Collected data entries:
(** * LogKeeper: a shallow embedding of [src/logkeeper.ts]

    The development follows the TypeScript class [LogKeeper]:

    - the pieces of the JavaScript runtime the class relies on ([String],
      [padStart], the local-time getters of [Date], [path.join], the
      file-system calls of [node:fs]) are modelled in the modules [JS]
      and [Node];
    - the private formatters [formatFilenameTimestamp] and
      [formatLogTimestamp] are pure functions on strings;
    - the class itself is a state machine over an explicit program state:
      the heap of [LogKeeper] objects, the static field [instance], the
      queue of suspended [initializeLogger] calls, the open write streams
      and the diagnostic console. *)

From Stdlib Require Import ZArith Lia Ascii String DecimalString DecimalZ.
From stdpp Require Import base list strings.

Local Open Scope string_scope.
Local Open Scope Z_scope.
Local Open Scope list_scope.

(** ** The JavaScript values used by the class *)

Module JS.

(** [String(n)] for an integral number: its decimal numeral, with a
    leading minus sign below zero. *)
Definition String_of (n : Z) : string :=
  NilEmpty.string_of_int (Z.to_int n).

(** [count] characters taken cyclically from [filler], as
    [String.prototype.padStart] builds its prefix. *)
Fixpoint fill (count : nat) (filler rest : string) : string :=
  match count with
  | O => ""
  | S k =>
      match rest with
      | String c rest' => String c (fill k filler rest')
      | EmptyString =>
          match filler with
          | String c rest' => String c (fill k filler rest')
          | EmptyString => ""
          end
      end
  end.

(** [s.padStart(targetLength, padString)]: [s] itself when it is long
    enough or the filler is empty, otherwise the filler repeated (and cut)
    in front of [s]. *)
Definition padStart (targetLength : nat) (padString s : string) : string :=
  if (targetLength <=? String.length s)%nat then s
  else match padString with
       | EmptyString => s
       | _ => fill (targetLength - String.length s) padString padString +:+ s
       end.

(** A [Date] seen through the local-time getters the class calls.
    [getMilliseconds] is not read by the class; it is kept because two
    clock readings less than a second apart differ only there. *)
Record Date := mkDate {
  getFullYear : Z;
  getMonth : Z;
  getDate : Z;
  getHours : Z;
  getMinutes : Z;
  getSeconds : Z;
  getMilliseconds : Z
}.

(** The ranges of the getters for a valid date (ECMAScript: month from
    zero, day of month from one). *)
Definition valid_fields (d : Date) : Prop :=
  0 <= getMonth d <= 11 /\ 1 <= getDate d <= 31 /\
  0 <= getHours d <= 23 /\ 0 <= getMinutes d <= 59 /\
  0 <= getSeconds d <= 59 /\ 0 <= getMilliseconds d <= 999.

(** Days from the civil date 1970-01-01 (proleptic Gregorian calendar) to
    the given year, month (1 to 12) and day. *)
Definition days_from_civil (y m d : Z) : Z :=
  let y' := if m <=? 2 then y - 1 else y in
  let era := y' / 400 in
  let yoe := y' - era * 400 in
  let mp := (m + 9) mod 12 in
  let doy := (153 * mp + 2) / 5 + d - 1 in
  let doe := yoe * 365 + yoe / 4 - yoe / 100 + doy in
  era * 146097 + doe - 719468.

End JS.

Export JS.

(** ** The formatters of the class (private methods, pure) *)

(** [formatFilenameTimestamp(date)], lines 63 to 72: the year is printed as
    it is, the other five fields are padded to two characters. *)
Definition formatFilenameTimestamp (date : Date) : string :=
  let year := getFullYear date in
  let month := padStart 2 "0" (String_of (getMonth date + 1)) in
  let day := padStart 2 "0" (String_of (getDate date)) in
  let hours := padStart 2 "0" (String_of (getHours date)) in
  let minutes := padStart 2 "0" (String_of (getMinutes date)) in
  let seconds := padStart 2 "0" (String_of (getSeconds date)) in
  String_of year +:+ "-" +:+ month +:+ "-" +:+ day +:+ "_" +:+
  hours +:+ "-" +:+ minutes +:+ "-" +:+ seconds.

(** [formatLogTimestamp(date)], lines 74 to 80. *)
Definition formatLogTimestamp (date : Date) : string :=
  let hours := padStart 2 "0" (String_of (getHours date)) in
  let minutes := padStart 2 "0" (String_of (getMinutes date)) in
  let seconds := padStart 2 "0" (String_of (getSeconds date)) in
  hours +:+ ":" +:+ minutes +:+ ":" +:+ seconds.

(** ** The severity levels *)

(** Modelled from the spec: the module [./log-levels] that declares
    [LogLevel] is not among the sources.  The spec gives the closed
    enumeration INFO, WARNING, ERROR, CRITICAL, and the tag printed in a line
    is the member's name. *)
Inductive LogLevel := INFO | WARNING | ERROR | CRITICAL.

==

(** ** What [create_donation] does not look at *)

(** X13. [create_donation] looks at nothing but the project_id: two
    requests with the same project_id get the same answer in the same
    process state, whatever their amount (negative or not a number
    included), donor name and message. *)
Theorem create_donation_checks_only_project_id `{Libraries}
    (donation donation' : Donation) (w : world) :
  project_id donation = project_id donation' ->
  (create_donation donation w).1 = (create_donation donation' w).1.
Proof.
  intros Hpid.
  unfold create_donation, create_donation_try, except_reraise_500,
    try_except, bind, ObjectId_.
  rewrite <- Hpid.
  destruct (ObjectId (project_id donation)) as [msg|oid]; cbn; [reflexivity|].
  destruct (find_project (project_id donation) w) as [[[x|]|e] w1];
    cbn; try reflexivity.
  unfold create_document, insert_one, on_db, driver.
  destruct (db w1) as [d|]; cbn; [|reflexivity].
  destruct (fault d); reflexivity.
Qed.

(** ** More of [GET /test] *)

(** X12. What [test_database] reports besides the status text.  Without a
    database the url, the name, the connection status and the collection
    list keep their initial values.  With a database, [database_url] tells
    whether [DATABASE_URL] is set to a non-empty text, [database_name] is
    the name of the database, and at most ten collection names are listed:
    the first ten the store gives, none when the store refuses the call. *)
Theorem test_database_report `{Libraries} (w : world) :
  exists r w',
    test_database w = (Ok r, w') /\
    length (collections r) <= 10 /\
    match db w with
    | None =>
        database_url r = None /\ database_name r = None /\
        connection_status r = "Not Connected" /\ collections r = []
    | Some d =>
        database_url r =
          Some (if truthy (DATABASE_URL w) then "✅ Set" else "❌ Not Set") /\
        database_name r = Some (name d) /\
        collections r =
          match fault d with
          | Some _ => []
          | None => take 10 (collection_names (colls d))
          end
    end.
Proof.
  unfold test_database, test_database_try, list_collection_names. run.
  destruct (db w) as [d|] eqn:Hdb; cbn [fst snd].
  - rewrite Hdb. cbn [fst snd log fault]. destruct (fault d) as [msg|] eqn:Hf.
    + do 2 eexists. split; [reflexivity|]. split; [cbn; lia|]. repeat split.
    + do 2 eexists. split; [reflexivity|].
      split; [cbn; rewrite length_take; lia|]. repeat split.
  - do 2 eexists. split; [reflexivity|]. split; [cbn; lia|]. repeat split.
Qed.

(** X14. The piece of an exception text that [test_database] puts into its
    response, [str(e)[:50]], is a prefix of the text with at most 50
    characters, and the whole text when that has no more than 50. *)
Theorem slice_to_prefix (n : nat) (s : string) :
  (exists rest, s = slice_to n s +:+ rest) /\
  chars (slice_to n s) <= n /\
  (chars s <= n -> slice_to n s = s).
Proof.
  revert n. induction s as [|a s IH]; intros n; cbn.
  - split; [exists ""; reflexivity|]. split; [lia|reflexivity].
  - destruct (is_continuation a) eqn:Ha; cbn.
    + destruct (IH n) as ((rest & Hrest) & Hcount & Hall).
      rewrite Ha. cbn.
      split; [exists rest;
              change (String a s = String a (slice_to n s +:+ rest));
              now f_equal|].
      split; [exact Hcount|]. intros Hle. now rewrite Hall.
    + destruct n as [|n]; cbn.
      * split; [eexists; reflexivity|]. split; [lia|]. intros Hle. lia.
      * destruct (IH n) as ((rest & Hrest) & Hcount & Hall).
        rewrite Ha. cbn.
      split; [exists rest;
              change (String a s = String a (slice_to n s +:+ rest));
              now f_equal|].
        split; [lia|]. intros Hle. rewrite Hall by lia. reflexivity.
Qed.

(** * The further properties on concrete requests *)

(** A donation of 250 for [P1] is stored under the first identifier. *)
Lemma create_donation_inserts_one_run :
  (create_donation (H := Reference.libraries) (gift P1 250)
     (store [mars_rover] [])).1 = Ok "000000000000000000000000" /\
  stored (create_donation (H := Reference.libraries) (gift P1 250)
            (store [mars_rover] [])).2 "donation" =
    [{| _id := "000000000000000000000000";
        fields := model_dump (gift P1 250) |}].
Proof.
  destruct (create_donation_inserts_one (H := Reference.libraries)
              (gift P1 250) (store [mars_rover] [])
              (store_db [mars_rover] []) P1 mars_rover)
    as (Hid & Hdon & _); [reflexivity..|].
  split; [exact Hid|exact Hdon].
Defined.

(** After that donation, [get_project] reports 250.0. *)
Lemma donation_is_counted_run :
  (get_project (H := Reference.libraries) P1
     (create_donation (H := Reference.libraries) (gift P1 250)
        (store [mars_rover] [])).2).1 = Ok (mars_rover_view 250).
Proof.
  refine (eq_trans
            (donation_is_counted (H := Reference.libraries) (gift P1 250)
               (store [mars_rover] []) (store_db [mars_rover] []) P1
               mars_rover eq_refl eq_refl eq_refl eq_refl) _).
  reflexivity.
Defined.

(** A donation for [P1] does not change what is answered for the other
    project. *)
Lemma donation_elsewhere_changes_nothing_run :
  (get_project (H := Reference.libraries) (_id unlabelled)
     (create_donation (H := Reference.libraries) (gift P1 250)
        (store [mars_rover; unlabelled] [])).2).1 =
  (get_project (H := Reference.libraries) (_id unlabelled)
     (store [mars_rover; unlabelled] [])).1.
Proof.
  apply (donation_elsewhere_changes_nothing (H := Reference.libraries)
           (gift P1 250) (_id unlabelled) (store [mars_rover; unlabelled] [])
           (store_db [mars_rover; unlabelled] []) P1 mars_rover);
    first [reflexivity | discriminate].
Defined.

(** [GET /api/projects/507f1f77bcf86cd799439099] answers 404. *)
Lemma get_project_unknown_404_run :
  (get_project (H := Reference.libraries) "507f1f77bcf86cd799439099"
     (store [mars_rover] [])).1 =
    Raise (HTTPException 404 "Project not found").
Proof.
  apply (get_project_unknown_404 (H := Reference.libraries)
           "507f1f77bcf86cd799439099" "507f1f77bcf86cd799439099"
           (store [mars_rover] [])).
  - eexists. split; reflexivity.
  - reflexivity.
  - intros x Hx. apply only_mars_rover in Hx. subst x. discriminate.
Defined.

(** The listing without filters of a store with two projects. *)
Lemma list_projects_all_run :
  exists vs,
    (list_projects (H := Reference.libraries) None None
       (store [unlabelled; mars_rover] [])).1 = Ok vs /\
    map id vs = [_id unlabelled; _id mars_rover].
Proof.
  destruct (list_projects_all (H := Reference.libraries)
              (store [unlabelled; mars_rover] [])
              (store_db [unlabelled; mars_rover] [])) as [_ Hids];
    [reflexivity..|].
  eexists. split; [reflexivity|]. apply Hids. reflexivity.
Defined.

==

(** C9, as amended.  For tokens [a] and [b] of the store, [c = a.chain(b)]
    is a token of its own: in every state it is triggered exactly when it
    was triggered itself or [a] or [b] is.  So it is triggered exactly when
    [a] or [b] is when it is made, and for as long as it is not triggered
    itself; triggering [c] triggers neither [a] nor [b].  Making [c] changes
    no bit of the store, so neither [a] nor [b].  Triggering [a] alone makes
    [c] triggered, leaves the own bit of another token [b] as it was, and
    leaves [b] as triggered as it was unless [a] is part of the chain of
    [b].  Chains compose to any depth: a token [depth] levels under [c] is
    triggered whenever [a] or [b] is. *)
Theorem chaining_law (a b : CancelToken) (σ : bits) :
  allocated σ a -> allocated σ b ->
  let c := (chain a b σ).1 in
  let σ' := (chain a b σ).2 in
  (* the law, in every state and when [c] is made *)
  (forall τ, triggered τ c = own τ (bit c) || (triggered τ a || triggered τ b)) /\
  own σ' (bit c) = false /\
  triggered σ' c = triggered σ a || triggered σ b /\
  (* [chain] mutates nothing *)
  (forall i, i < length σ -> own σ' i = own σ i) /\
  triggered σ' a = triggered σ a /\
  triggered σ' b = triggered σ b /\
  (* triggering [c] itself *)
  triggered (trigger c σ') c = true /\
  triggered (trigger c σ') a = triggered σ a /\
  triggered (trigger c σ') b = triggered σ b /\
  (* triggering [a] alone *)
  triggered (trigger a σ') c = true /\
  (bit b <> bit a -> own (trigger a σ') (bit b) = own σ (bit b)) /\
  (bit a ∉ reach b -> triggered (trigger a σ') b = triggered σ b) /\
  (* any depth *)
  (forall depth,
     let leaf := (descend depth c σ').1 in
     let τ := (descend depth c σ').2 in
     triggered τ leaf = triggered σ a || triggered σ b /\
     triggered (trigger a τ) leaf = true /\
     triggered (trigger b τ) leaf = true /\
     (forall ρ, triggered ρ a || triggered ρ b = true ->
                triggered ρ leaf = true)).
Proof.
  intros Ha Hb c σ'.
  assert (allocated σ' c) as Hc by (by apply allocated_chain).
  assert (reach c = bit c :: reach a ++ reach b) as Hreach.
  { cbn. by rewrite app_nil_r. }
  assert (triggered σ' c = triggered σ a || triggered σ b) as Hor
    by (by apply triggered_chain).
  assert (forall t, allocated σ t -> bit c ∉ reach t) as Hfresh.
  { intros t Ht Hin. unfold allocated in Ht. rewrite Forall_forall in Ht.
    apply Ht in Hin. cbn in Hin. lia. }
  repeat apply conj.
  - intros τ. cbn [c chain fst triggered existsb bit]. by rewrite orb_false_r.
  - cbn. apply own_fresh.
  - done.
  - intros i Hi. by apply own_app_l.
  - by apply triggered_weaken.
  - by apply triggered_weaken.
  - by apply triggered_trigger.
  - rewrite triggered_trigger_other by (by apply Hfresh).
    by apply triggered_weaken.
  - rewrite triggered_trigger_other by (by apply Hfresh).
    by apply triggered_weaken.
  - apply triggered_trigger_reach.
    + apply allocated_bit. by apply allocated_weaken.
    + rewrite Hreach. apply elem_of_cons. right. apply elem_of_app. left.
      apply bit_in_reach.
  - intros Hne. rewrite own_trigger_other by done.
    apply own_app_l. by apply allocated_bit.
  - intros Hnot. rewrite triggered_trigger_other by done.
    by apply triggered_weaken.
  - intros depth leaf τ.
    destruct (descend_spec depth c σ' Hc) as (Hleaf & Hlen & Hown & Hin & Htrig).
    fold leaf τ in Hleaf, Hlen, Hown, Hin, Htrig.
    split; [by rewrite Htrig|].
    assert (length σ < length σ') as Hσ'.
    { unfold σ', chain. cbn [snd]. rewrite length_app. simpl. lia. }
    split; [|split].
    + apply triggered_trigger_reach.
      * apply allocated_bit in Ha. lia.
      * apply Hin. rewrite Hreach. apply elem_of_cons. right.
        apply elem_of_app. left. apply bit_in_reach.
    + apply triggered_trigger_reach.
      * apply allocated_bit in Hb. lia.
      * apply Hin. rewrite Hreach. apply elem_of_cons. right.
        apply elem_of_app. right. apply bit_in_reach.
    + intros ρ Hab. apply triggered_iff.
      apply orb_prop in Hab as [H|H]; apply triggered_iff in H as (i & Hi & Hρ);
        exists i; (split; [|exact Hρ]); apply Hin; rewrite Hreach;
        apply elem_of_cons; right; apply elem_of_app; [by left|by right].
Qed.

Problem to work on =
Out of the data above, transcribe exactly and only the lines starting with the line that has "try_except, bind, ObjectId_." and going on through the line that has "(** ** More of [GET /test] *)", both included.

Problem solution =
    try_except, bind, ObjectId_.
  rewrite <- Hpid.
  destruct (ObjectId (project_id donation)) as [msg|oid]; cbn; [reflexivity|].
  destruct (find_project (project_id donation) w) as [[[x|]|e] w1];
    cbn; try reflexivity.
  unfold create_document, insert_one, on_db, driver.
  destruct (db w1) as [d|]; cbn; [|reflexivity].
  destruct (fault d); reflexivity.
Qed.

(** ** More of [GET /test] *)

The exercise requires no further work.